EXERCISE AIM> Extract precisely the lines of the entries below, from the first line through the line containing "assert (Hok : is_some (result_ok".

PROVIDED MATERIAL>
Lemma claimed_space_complete_witness :
  exists c, (ClaimedSpace.read "p" quiet [] (small_cloud "")).2 = Ok c /\ ClaimedSpace.routed_pools c = [].
Proof.
  assert (Hok : is_some (result_ok (ClaimedSpace.read "p" quiet [] (small_cloud "")).2) = true) by (by vm_compute).
  destruct (ClaimedSpace.read "p" quiet [] (small_cloud "")) as [w' [c|e]] eqn:E; [|discriminate Hok].
  exists c. split; [reflexivity|].
  exact (proj1 (claimed_space_complete (D := mem claim_bytes) "p" quiet [] (small_cloud "") w' c E)).
Defined.

Definition rivals_claim : ClaimedSpace.t :=
  ClaimedSpace.mk [] [subnet_of "theirs" "rival" "10.7.2.0/24"] [] [] [].

Lemma refusal_names_kinds_witness :
  exists what, claim_word rivals_claim what.
Proof.
  assert (Hok : is_some (ClaimedSpace.refusal_of rivals_claim "acme" (cidr_range 168231424 23)) = true) by (by vm_compute).
  destruct (ClaimedSpace.refusal_of rivals_claim "acme" (cidr_range 168231424 23)) as [why|] eqn:E; [|done].
  destruct (refusal_names_kinds _ _ _ _ E) as (what & r & Hw & _). by exists what.
Defined.
(** [MeisterNetwork::realise]. *)
Definition realise (plan : RouterPlan.t) (k : K) : K * RouterOutcome.t :=
  let (k, out) := release_all (RouterPlan.id plan) (RouterPlan.release plan) RouterOutcome.default k in
  let '(k, (out, unreachable)) := ensure_all plan (ordered plan) (out, []) k in
  let (phase, reason) := verdict plan out unreachable in
  (k, RouterOutcome.mk (RouterOutcome.built out) (RouterOutcome.active_node out) (RouterOutcome.released out)
        (RouterOutcome.refused out) phase reason (RouterOutcome.message out)).
End realise.

(** ** The wire *)

(** What [Dispatch] sends for an [EnsureRouter]; a rule whose kind does not parse is
    dropped. *)
Definition dispatched_nats (r : EnsureRouter.t) : list NatRule.t :=
  filter_map (fun '(kind, external, logical) =>
    option_map (fun kind => NatRule.mk kind external logical) (NatKind.parse kind)) (EnsureRouter.nats r).

(** * The pass of a cluster *)

Definition may_reconcile_router (router : Router) (sessions : list string) : bool :=
  match RouterStatus.nodes (status router) with
  | [] => true
  | nodes => existsb (fun n => str_in n sessions) nodes
  end.

Definition owed (router : Router) : list string :=
  RouterStatus.nodes (status router) ++ RouterStatus.releasing (status router).

Definition gateway_sentence (physnet : string) (router : Router) (candidates : list Candidate.t) : string :=
  let claiming := List.filter (claims_physnet physnet) candidates in
  let taking := List.filter (fun c => accepts_class (Candidate.accepts c) (RouterSpec.class (spec router))) claiming in
  match claiming, RouterStatus.refused (status router), taking with
  | [], _, _ =>
      "no node of this cluster gives an interface away for physnet " +:+ physnet +:+
      "; a gateway node says so with `[network.provider] physnets = { " +:+ physnet +:+ " = " +:+
      String dquote ("…" +:+ String dquote " }`")
  | _, (_ :: _) as refused, _ =>
      "every node claiming physnet " +:+ physnet +:+ " has refused this router: " +:+ join ", " refused
  | _, [], [] =>
      "no node claiming physnet " +:+ physnet +:+ " accepts the class " +:+ debug (RouterSpec.class (spec router)) +:+ ": " +:+
      join ", " (map (fun c => Candidate.name c +:+ " (" +:+ join ", " (Candidate.accepts c) +:+ ")") claiming)
  | _, [], _ =>
      "every node claiming physnet " +:+ physnet +:+ " is down, drained or unhealthy: " +:+
      join ", " (map Candidate.name taking)
  end.

Definition plan_router (router : Router) (networks : list ProviderNetwork) (load : smap nat)
    (candidates : list Candidate.t) : result (RouterPhaseKind.t * string) RouterPlan.t :=
  let s := spec router in
  let st := status router in
  match List.find (fun n : ProviderNetwork => String.eqb (name (metadata n)) (RouterSpec.provider_network s)) networks with
  | None => Err (RouterPhaseKind.Pending, "no provider network called " +:+ RouterSpec.provider_network s +:+ " at this cluster")
  | Some network =>
  match RouterSpec.vni s with
  | None => Err (RouterPhaseKind.Pending,
      "spec.vni is unset, so this router has no overlay to put its inside leg on; the cloud fills it in from the tenant, and a standalone cluster names it")
  | Some vni =>
  if str_is_empty (RouterSpec.internal_addr s) then Err (RouterPhaseKind.Pending,
      "spec.internalAddr is unset, so the guests have no gateway address to point at; this stack allocates no tenant addresses, so somebody has to say which one it is")
  else if str_is_empty (RouterStatus.external_addr st) then Err (RouterPhaseKind.Pending,
      "no free address left in the allocation of provider network " +:+ name (metadata network) +:+ " (" +:+
      join ", " (ProviderNetworkSpec.allocation (spec network)) +:+ ")")
  else
    let physnet := ProviderNetworkSpec.physnet (spec network) in
    let fit := gateway_candidates physnet (RouterSpec.class s) (RouterStatus.refused st) load candidates in
    match plan_nodes (RouterStatus.nodes st) fit with
    | [] => Err (RouterPhaseKind.Pending, gateway_sentence physnet router candidates)
    | nodes =>
        let release :=
          List.filter (fun n => existsb (fun c => String.eqb (Candidate.name c) n && Candidate.alive c) candidates)
            (List.filter (fun n => negb (str_in n nodes)) (owed router)) in
        Ok (RouterPlan.mk (Objects.uid (metadata router)) (name (metadata router)) physnet
              (RouterStatus.external_addr st) (ProviderNetworkSpec.gateway (spec network)) vni
              (RouterSpec.internal_addr s) (RouterStatus.nats st) nodes (active_node nodes fit) release
              (sole_gateway physnet candidates))
    end
  end end.
Lemma count_retriable a now v : retriable v -> retriable (Retry.count a now v).
Proof. done. Qed.

Lemma kicks_spec policy v since passes :
  (forall a d, next_delay policy a = Some d -> d = backoff a) ->
  retriable v -> VmStatus.last_requeue (status v) = Some since ->
  paced since (VmStatus.requeue_attempts (status v)) (kicks policy v passes)
  /\ (forall i t, nth_error (kicks policy v passes) i = Some t ->
        next_delay policy (VmStatus.requeue_attempts (status v) + N.of_nat i) <> None).
Proof.
  intros Hd. revert v since. induction passes as [|now rest IH]; intros v since Hr Hl.
  { split; [done|]. by intros []. }
  simpl. unfold heal_pass. rewrite (decision_armed _ _ _ _ Hr Hl).
  destruct (next_delay _ _) as [d|] eqn:E; [|by apply IH].
  destruct (_ && _) eqn:Eb; [|by apply IH].
  apply andb_prop in Eb as [_ Eb]. apply Z.leb_le in Eb. rewrite (Hd _ _ E) in Eb.
  destruct (IH (Retry.count (VmStatus.requeue_attempts (status v) + 1) now v) now
              (count_retriable _ _ _ Hr) eq_refl) as [Hp Hb].
  split; [split; [lia|done]|]. intros [|i] t Ht; simpl in Ht.
  - rewrite N.add_0_r, E. done.
  - apply Hb in Ht. cbn in Ht. by replace (_ + N.of_nat (S i))%N
      with (VmStatus.requeue_attempts (status v) + 1 + N.of_nat i)%N by lia.
Qed.


(** ** Deadlines *)

Lemma stuck_spec terminal word since now over :
  stuck terminal word since now = Some over <->
  terminal = false /\ exists budget, stuck_after word = Some budget
    /\ (since + budget < now)%Z /\ over = (now - since - budget)%Z.
Proof.
  unfold stuck. destruct terminal; [naive_solver|].
  destruct (stuck_after word) as [b|] eqn:E; simpl; [|naive_solver].
  assert (0 <= b)%Z.
  { revert E. unfold stuck_after, STUCK_AFTER_PENDING, STUCK_AFTER_PROVISIONING, STUCK_AFTER_UNKNOWN, from_secs.
    repeat case_match; intros [= <-]; lia. }
  destruct (Z.leb_spec 0 (now - since)); simpl.
  - destruct (Z.ltb_spec b (now - since)); split; [|naive_solver lia| |naive_solver lia].
    + intros [= <-]. split; [done|]. exists b. split_and!; [done|lia|lia].
    + done.
  - split; [done|]. intros (_ & b' & [= <-] & ? & _). lia.
Qed.

(** Whether a look records the crossing. *)
Definition reports (about : Subject.t) (st : standing) (now : instant) (tick : Z) : bool :=
  negb (bool_decide (Late.crossed (Late.look Late.default about st now tick) = [])).

Lemma reports_spec about st now tick budget :
  terminal st = false -> stuck_after (word st) = Some budget ->
  (reports about st now tick = true <->
   (since st + budget < now < since st + budget + tick)%Z).
Proof.
  intros Ht Hb. unfold reports, Late.look.
  destruct (stuck (terminal st) (word st) (since st) now) as [over|] eqn:E.
  - apply stuck_spec in E as (_ & b & Hb' & Hlt & ->). rewrite Hb in Hb'. injection Hb' as <-. simpl.
    destruct (Z.ltb_spec (now - since st - budget) tick).
    + rewrite bool_decide_eq_false_2 by done. simpl. split; [lia|done].
    + rewrite bool_decide_eq_true_2 by done. simpl. split; [done|lia].
  - simpl. split; [done|]. intros Hlt.
    enough (stuck (terminal st) (word st) (since st) now = Some (now - since st - budget)%Z) by congruence.
    apply stuck_spec. split; [done|]. exists budget. split_and!; [done|lia|done].
Qed.

Lemma total_bump cell l : Late.total {| Late.counted := Late.bump cell l; Late.crossed := [] |}
  = (foldr (fun e acc => (e.2 + acc)%Z) 0%Z l + 1)%Z.
Proof.
  unfold Late.total. simpl. induction l as [|[c n] l IH]; simpl; [done|].
  destruct (Late.cell_eqb c cell); simpl; lia.
Qed.
Lemma empty_reference_undeliverable_witness :
  exists why, build_spec_json empty_named_vm [] None = Err why.
Proof.
  refine (proj2 (proj2 (empty_reference_undeliverable (D := mem Volume) "p" quiet empty_named_vm
    [Json.Object [("size_bytes", Number (PosInt 1)); ("volume", Str "")]]
    (Json.Object [("size_bytes", Number (PosInt 1)); ("volume", Str "")]) None
    (World mem_empty 0) (World mem_empty 0) [] _ _ _ _)));
    [reflexivity|by left|reflexivity|reflexivity].
Defined.
Definition device_refusal (v : Vm) : option string :=
  if has_device v then
    Some ("a vm with a passthrough or paravirtual device does not migrate live: the device's state lives in its backend on this host and no live migration carries it; set spec.evacuation = restart on "
          +:+ name (metadata v) +:+ " to move it by reboot")
  else None.

(** * Admission *)

Module MigrationFacts.
Record t := {
  node_local_disk : option string;
  unready_disk : option string;
  targets : list string;
  source_node : string;
  source_machine : option MachineProfile.t;
  machines : smap (option MachineProfile.t);
}.
End MigrationFacts.

Definition inline_disk (doc : value) : option string :=
  volumes ← jget doc "volumes" ≫= as_array;
  match List.find (fun '(_, v) => is_none_or is_null (jget v "volume")) (enumerate volumes) with
  | Some (i, _) => Some ("spec.vm.volumes[" +:+ show_N (N.of_nat i) +:+ "]")
  | None => None
  end.

Definition migration_refusal (v : Vm) (facts : MigrationFacts.t) (target : option string) : option string :=
  let nm := name (metadata v) in
  if negb (bool_decide (vm_kind v = VmPhaseKind.Running)) then
    Some ("vm " +:+ nm +:+ " is " +:+ VmPhaseKind.as_str (vm_kind v)
          +:+ " and only a running vm can migrate live; a stopped one moves with `vm reschedule`")
  else match device_refusal v with
  | Some why => Some why
  | None =>
  match inline_disk (VmSpec.vm (spec v)) with
  | Some disk =>
      Some (disk +:+ " is an instance-store disk: its bytes were made on the machine " +:+ nm
            +:+ " is leaving and there is no volume object that could follow it, so no live migration takes them along")
  | None =>
  match MigrationFacts.node_local_disk facts with
  | Some disk =>
      Some ("volume " +:+ disk +:+ " is node-local, so its bytes are on the machine " +:+ nm
            +:+ " is leaving and no live migration takes them along")
  | None =>
  match MigrationFacts.unready_disk facts with
  | Some disk => Some ("volume " +:+ disk +:+ " is not ready here, so where its bytes are is not yet knowable")
  | None =>
      let nowhere :=
        match target with
        | Some named =>
            if negb (existsb (fun t => String.eqb t named) (MigrationFacts.targets facts)) then
              Some ("node " +:+ named +:+ " cannot take this vm: it must be connected, schedulable, running a hypervisor, and not the node the vm is already on")
            else None
        | None =>
            match MigrationFacts.targets facts with
            | [] => Some ("no other node is connected, schedulable and running a hypervisor, so " +:+ nm +:+ " has nowhere to go")
            | _ => None
            end
        end in
      match nowhere with
      | Some why => Some why
      | None =>
          here ← MigrationFacts.source_machine facts;
          let fits n :=
            there ← sget n (MigrationFacts.machines facts);
            there ← there;
            live_migration_refusal (MigrationFacts.source_node facts) here n there in
          match target with
          | Some named => fits named
          | None =>
              let refusals := filter_map fits (MigrationFacts.targets facts) in
              if Nat.eqb (length refusals) (length (MigrationFacts.targets facts)) then head refusals else None
          end
      end
  end end end end.

(** The address in the destination's acknowledgement, already parsed. *)
Definition peer_from (answer : value) : result string string :=
  match jget answer "peer" ≫= as_str with
  | Some p => if negb (str_is_empty p) then Ok p else Err "the destination named no address to send to"
  | None => Err "the destination named no address to send to"
  end.

(** [rsplit_once] on a string pattern. *)
Fixpoint rsplit_once_str (pat s : string) : option (string * string) :=
  match s with
  | EmptyString => match strip_prefix pat s with Some rest => Some ("", rest) | None => None end
  | String c s' =>
      match rsplit_once_str pat s' with
      | Some (a, b) => Some (String c a, b)
      | None => match strip_prefix pat s with Some rest => Some ("", rest) | None => None end
      end
  end.

Definition peer_of (s : VmMigrationStatus.t) : option string :=
  let kept p := if negb (str_is_empty p) then Some p else None in
  match VmMigrationStatus.peer s ≫= kept with
  | Some peer => Some peer
  | None =>
      m ← phase_message (VmMigrationStatus.phase s);
      '(_, peer) ← rsplit_once_str " is listening at " m;
      kept peer
  end.

(** * Lemmas *)

Lemma apply_report_static m v node line :
  let m' := apply_report m v node line in
  metadata m' = metadata m /\ spec m' = spec m /\
  VmMigrationStatus.phase (status m') = VmMigrationStatus.phase (status m) /\
  VmMigrationStatus.cancelling (status m') = VmMigrationStatus.cancelling (status m) /\
  VmMigrationStatus.migration_id (status m') = VmMigrationStatus.migration_id (status m) /\
  VmMigrationStatus.vm_uid (status m') = VmMigrationStatus.vm_uid (status m) /\
  VmMigrationStatus.source_node (status m') = VmMigrationStatus.source_node (status m) /\
  VmMigrationStatus.target_node (status m') = VmMigrationStatus.target_node (status m) /\
  VmMigrationStatus.peer (status m') = VmMigrationStatus.peer (status m) /\
  VmMigrationStatus.reported (status m') = VmMigrationStatus.reported (status m).
Proof. cbv zeta. unfold apply_report. by destruct (negb _). Qed.

(** A report of this attempt, of this VM, from the source over the address it
    was told to send to. *)
Definition source_says (m : VmMigration) (v : Vm) (w : string) (r : string * MigrationReport.t) : Prop :=
  VmMigrationStatus.source_node (status m) = Some r.1 /\ MigrationReport.outcome r.2 = w /\
  VmMigrationStatus.migration_id (status m) = Some (MigrationReport.migration_id r.2) /\
  MigrationReport.migration_id r.2 <> "" /\ MigrationReport.vm_id r.2 = Objects.uid (metadata v) /\
  VmMigrationStatus.peer (status m) = Some (MigrationReport.peer r.2).

Definition target_says (m : VmMigration) (v : Vm) (w : string) (r : string * MigrationReport.t) : Prop :=
  VmMigrationStatus.target_node (status m) = Some r.1 /\ MigrationReport.outcome r.2 = w /\
  VmMigrationStatus.migration_id (status m) = Some (MigrationReport.migration_id r.2) /\
  MigrationReport.migration_id r.2 <> "" /\ MigrationReport.vm_id r.2 = Objects.uid (metadata v).

Lemma about_attempt_spec m v line :
  about_attempt m v line = true ->
  VmMigrationStatus.cancelling (status m) = false /\
  VmMigrationStatus.migration_id (status m) = Some (MigrationReport.migration_id line) /\
  MigrationReport.migration_id line <> "" /\ MigrationReport.vm_id line = Objects.uid (metadata v) /\
  VmMigrationStatus.vm_uid (status m) = Some (Objects.uid (metadata v)).
Proof.
  unfold about_attempt. rewrite !negb_orb, !negb_involutive, !andb_true_iff.
  intros (((((((Hc & _) & He) & Hi) & Hu) & Hv) & _) & _).
  apply negb_true_iff in Hc. apply bool_decide_eq_true in Hi, Hu. apply String.eqb_eq in Hv.
  split_and!; try done. by destruct (MigrationReport.migration_id line).
Qed.

Definition TERMINAL : list string := ["Gone"; "StillHere"].

Lemma from_source_spec m node line :
  from_source m node line = true ->
  VmMigrationStatus.source_node (status m) = Some node /\
  VmMigrationStatus.peer (status m) = Some (MigrationReport.peer line) /\
  (forall w, VmMigrationStatus.source_reported (status m) = Some w -> ~ In w TERMINAL).
Proof.
  unfold from_source. rewrite !andb_true_iff. intros ((((Hs & _) & Hp) & _) & Hterm).
  apply bool_decide_eq_true in Hs, Hp. split_and!; [done..|]. intros w Hw Hin. rewrite Hw in Hterm.
  change (word_in (Some w) ["Gone"; "StillHere"]) with (str_in w TERMINAL) in Hterm.
  by rewrite (proj2 (str_in_spec _ _) Hin) in Hterm.
Qed.

Lemma from_target_spec m node line :
  from_target m node line = true ->
  VmMigrationStatus.target_node (status m) = Some node /\
  VmMigrationStatus.target_reported (status m) <> Some "Running".
Proof.
  unfold from_target. rewrite !andb_true_iff. intros ((Ht & _) & Hrun).
  apply bool_decide_eq_true in Ht. split; [done|]. by apply negb_true_iff, bool_decide_eq_false in Hrun.
Qed.

(** One report: what the two words become, and why. *)
Lemma apply_report_evidence m v node line :
  let m' := apply_report m v node line in
  (forall w, VmMigrationStatus.source_reported (status m') = Some w ->
     VmMigrationStatus.source_reported (status m) = Some w \/ source_says m v w (node, line)) /\
  (VmMigrationStatus.target_reported (status m') = Some "Running" ->
     VmMigrationStatus.target_reported (status m) = Some "Running" \/ target_says m v "Arrived" (node, line)) /\
  (forall w, VmMigrationStatus.source_reported (status m) = Some w -> In w TERMINAL ->
     VmMigrationStatus.source_reported (status m') = Some w) /\
  (VmMigrationStatus.target_reported (status m) = Some "Running" ->
     VmMigrationStatus.target_reported (status m') = Some "Running").
Proof.
  cbv zeta. unfold apply_report. destruct (about_attempt m v line) eqn:Ea; simpl; [|split_and!; by auto].
  apply about_attempt_spec in Ea as (_ & Hid & Hne & Hv & _). split_and!.
  - intros w. destruct (from_source m node line) eqn:Es; [|by left]. intros [= <-]. right.
    apply from_source_spec in Es as (Hs & Hp & _). by split_and!.
  - destruct (from_target m node line) eqn:Et; [|by left].
    destruct (String.eqb_spec (MigrationReport.outcome line) "Arrived") as [Ho|]; intros [=]. right.
    apply from_target_spec in Et as [Ht _]. by split_and!.
  - intros w Hw Hin. destruct (from_source m node line) eqn:Es; [|done].
    apply from_source_spec in Es as (_ & _ & Hterm). by destruct (Hterm w Hw).
  - intros Hw. destruct (from_target m node line) eqn:Et; [|done].
    by apply from_target_spec in Et as [_ Hrun].
Qed.

(** Reports as they come in, from any node, in any order, late or repeated. *)
Definition hear (v : Vm) (m : VmMigration) (r : string * MigrationReport.t) : VmMigration :=
  apply_report m v r.1 r.2.

Lemma says_static m m' v w r :
  VmMigrationStatus.migration_id (status m') = VmMigrationStatus.migration_id (status m) ->
  VmMigrationStatus.source_node (status m') = VmMigrationStatus.source_node (status m) ->
  VmMigrationStatus.target_node (status m') = VmMigrationStatus.target_node (status m) ->
  VmMigrationStatus.peer (status m') = VmMigrationStatus.peer (status m) ->
  (source_says m' v w r -> source_says m v w r) /\ (target_says m' v w r -> target_says m v w r).
Proof. unfold source_says, target_says. intros -> -> -> ->. done. Qed.

(** Evidence is bound to its attempt and final words stay.  Whatever reports
    arrive about a migration, from whichever node, however late or often: the
    source's word and the destination's arrival come from reports that carry
    this attempt's identifier and this VM's uid, from the node that is the source
    (over the address it was told) or the destination; once the source has said
    Gone or StillHere, or the destination that the guest arrived, no later
    report changes it; and reports touch nothing else of the record. *)
Theorem evidence_attempt_bound m v reports :
  let m' := foldl (hear v) m reports in
  (forall w, VmMigrationStatus.source_reported (status m') = Some w ->
     VmMigrationStatus.source_reported (status m) = Some w \/ exists r, In r reports /\ source_says m v w r) /\
  (VmMigrationStatus.target_reported (status m') = Some "Running" ->
     VmMigrationStatus.target_reported (status m) = Some "Running" \/ exists r, In r reports /\ target_says m v "Arrived" r) /\
  (forall w, VmMigrationStatus.source_reported (status m) = Some w -> In w TERMINAL ->
     VmMigrationStatus.source_reported (status m') = Some w) /\
  (VmMigrationStatus.target_reported (status m) = Some "Running" ->
     VmMigrationStatus.target_reported (status m') = Some "Running") /\
  status m' = Evidence.set (status m) (VmMigrationStatus.source_reported (status m'))
                (VmMigrationStatus.source_message (status m')) (VmMigrationStatus.target_reported (status m')).
Proof.
  cbv zeta. revert m. induction reports as [|r reports IH]; intros m; simpl.
  { split_and!; eauto. by destruct m as [? ? ? ? []]. }
  destruct (IH (hear v m r)) as (Hs & Ht & Hfs & Hft & Heq).
  pose proof (apply_report_evidence m v r.1 r.2) as (Hs1 & Ht1 & Hfs1 & Hft1).
  pose proof (apply_report_static m v r.1 r.2) as (_ & _ & Hph & Hca & Hid & Hu & Hso & Hta & Hpe & Hre).
  fold (hear v m r) in Hs1, Ht1, Hfs1, Hft1, Hph, Hca, Hid, Hu, Hso, Hta, Hpe, Hre.
  assert (Hr : (r.1, r.2) = r) by (by destruct r). rewrite Hr in Hs1, Ht1.
  pose proof (fun w r' => says_static m (hear v m r) v w r' Hid Hso Hta Hpe) as Hsays.
  split_and!.
  - intros w [Hw|(r' & Hin & Hw)]%Hs; [|right; exists r'; split; [by right|by apply Hsays]].
    apply Hs1 in Hw as [?|?]; [by left|right; exists r; split; [by left|done]].
  - intros [Hw|(r' & Hin & Hw)]%Ht; [|right; exists r'; split; [by right|by apply Hsays]].
    apply Ht1 in Hw as [?|?]; [by left|right; exists r; split; [by left|done]].
  - intros w Hw Hin. by apply Hfs, Hin; apply Hfs1.
  - intros Hw. by apply Hft, Hft1.
  - rewrite Heq. unfold Evidence.set. f_equal; try done;
      unfold hear, apply_report; by destruct (negb _).
Qed.

Section targets.
Context (assign : Vm -> list Candidate.t -> option string) `{!Scheduler assign}.

(** The saved state of a guest can be restored there, as far as is known. *)
Definition restores (source : option Candidate.t) (c : Candidate.t) : Prop :=
  forall s here there, source = Some s -> Candidate.machine s = Some here -> Candidate.machine c = Some there ->
    live_migration_refusal (Candidate.name s) here (Candidate.name c) there = None.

OUTPUT>
Lemma claimed_space_complete_witness :
  exists c, (ClaimedSpace.read "p" quiet [] (small_cloud "")).2 = Ok c /\ ClaimedSpace.routed_pools c = [].
Proof.
  assert (Hok : is_some (result_ok (ClaimedSpace.read "p" quiet [] (small_cloud "")).2) = true) by (by vm_compute).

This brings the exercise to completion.